** Instructions to follow **
For each line in the records that contains "replicate", make a copy.

** Provided data **
════════════════════

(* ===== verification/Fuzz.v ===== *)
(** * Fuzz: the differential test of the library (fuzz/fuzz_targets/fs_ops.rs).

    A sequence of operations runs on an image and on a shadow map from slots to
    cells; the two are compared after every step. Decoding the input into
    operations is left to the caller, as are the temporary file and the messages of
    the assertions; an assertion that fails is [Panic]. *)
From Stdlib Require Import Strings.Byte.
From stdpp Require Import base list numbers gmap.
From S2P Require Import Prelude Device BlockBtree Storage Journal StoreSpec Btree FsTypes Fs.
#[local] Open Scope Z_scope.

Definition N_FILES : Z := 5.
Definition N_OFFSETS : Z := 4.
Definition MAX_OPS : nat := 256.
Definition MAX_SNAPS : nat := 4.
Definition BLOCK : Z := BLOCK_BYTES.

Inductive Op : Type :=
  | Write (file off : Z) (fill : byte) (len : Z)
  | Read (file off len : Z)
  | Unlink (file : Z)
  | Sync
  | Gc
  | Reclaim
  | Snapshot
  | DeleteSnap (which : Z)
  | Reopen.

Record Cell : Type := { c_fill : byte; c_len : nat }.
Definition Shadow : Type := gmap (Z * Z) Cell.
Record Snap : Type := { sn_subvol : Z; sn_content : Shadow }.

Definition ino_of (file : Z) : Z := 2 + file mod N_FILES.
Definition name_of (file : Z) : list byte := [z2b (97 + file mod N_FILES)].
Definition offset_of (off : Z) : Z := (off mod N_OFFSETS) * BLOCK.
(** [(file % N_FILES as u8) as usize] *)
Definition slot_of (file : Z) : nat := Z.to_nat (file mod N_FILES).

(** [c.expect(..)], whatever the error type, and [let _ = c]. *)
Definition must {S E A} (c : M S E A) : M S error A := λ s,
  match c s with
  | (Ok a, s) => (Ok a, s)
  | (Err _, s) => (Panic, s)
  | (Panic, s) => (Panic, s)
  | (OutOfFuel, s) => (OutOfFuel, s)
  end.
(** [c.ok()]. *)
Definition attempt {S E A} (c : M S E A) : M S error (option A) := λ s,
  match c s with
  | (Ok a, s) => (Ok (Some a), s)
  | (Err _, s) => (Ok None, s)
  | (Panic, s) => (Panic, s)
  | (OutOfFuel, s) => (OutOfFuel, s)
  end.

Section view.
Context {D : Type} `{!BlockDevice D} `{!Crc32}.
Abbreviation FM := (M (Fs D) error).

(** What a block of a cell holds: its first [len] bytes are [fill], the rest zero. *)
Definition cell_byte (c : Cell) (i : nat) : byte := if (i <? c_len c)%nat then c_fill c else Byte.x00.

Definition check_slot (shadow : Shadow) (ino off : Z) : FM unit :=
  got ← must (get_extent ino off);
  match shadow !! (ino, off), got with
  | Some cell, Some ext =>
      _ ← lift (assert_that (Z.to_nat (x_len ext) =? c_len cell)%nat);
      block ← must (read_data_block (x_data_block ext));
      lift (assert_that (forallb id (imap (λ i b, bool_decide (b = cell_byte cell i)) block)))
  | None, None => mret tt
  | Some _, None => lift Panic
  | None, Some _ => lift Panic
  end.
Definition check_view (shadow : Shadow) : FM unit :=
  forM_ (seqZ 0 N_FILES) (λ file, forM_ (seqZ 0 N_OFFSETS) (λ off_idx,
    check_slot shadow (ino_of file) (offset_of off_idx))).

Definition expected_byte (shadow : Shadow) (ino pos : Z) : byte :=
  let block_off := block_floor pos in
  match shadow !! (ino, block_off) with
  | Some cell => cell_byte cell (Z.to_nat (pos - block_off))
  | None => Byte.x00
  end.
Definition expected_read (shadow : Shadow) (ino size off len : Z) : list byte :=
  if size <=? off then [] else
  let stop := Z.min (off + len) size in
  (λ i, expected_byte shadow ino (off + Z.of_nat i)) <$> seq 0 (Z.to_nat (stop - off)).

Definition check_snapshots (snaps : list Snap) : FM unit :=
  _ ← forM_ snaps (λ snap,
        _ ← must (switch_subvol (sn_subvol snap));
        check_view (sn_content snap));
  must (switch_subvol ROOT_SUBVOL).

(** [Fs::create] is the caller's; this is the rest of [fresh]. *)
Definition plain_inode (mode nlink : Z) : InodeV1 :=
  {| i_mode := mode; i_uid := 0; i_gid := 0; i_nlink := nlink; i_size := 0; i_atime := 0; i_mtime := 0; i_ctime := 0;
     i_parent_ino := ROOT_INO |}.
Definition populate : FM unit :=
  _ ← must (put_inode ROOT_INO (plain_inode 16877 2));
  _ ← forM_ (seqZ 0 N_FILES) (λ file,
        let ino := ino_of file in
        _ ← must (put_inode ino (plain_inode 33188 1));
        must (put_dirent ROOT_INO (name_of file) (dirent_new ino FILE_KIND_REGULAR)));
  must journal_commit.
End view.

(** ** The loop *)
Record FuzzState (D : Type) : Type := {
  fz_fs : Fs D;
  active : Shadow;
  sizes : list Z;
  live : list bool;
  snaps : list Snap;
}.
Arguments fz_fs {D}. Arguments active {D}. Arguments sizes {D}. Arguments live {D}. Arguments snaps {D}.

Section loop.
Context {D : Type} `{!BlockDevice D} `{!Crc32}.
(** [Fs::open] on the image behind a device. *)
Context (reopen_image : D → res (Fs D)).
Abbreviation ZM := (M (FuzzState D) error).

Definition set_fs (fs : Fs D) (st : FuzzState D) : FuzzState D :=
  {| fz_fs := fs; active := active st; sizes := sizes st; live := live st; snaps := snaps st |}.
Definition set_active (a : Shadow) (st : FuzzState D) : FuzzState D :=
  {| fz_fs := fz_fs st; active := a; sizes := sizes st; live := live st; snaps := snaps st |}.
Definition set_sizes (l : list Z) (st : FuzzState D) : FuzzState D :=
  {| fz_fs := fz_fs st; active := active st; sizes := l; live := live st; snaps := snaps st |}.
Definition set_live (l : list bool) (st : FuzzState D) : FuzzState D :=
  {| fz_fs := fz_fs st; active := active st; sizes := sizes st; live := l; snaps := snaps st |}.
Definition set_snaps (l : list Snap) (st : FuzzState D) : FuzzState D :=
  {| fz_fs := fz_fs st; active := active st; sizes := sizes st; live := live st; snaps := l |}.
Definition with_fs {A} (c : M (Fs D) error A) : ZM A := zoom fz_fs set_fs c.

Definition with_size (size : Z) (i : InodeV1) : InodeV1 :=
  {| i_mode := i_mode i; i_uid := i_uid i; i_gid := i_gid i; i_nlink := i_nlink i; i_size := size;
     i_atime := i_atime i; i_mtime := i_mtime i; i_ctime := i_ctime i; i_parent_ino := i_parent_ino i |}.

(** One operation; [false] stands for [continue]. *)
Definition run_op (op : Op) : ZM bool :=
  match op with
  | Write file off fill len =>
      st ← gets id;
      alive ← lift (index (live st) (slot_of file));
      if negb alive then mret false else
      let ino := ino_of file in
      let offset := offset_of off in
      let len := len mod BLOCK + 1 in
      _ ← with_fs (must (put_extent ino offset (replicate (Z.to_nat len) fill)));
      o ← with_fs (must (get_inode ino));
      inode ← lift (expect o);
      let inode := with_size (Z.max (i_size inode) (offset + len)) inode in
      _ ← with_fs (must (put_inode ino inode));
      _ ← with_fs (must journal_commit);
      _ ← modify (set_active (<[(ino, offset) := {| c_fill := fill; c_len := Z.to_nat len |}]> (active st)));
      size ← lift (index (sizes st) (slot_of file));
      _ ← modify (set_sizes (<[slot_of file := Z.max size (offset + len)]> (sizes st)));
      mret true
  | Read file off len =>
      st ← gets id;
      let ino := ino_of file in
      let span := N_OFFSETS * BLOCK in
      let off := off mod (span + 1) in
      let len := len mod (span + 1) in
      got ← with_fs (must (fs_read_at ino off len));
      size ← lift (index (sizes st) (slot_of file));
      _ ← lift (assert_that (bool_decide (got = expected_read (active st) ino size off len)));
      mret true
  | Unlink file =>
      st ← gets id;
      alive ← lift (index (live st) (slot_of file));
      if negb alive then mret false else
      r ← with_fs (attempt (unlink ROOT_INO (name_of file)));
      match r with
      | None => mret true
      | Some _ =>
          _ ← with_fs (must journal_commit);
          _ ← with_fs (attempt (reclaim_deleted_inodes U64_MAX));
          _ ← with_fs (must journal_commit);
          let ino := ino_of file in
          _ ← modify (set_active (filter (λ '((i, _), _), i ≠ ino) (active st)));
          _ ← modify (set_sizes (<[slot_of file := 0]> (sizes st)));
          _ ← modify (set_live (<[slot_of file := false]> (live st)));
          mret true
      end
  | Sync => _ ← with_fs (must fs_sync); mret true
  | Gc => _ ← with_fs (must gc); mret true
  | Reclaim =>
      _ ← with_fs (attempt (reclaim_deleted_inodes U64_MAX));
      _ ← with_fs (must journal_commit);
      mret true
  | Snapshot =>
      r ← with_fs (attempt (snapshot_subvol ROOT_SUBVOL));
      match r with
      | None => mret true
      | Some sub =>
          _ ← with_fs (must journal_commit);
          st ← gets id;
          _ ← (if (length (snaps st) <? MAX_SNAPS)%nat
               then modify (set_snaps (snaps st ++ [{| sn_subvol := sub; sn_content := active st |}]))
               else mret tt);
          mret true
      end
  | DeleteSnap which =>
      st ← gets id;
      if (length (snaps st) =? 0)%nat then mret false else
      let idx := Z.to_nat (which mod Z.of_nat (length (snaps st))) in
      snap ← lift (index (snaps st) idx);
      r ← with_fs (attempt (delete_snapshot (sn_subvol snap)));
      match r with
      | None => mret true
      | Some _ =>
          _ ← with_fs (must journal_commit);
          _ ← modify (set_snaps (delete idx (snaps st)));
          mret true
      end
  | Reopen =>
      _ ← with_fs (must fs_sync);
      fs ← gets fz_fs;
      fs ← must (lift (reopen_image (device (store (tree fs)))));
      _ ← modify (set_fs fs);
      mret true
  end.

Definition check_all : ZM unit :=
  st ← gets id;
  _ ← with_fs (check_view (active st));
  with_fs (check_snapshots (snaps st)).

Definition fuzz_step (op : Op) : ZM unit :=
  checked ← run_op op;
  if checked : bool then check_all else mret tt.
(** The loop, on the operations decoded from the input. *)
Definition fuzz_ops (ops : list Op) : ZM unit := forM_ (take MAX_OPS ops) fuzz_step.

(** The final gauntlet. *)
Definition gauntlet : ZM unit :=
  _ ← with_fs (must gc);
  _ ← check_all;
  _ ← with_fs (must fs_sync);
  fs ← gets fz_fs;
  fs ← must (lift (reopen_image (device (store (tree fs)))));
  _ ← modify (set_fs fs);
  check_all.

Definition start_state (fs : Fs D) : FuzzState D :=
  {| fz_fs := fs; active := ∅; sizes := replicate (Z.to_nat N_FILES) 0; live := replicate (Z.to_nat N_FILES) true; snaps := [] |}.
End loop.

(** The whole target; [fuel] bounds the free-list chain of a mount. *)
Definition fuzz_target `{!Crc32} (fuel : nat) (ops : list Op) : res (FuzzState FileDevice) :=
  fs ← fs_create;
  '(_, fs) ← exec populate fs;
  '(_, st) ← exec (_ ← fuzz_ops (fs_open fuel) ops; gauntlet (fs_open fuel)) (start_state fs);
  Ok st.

════════════════════

** Solution **
      _ ← with_fs (must (put_extent ino offset (replicate (Z.to_nat len) fill)));
  {| fz_fs := fs; active := ∅; sizes := replicate (Z.to_nat N_FILES) 0; live := replicate (Z.to_nat N_FILES) true; snaps := [] |}.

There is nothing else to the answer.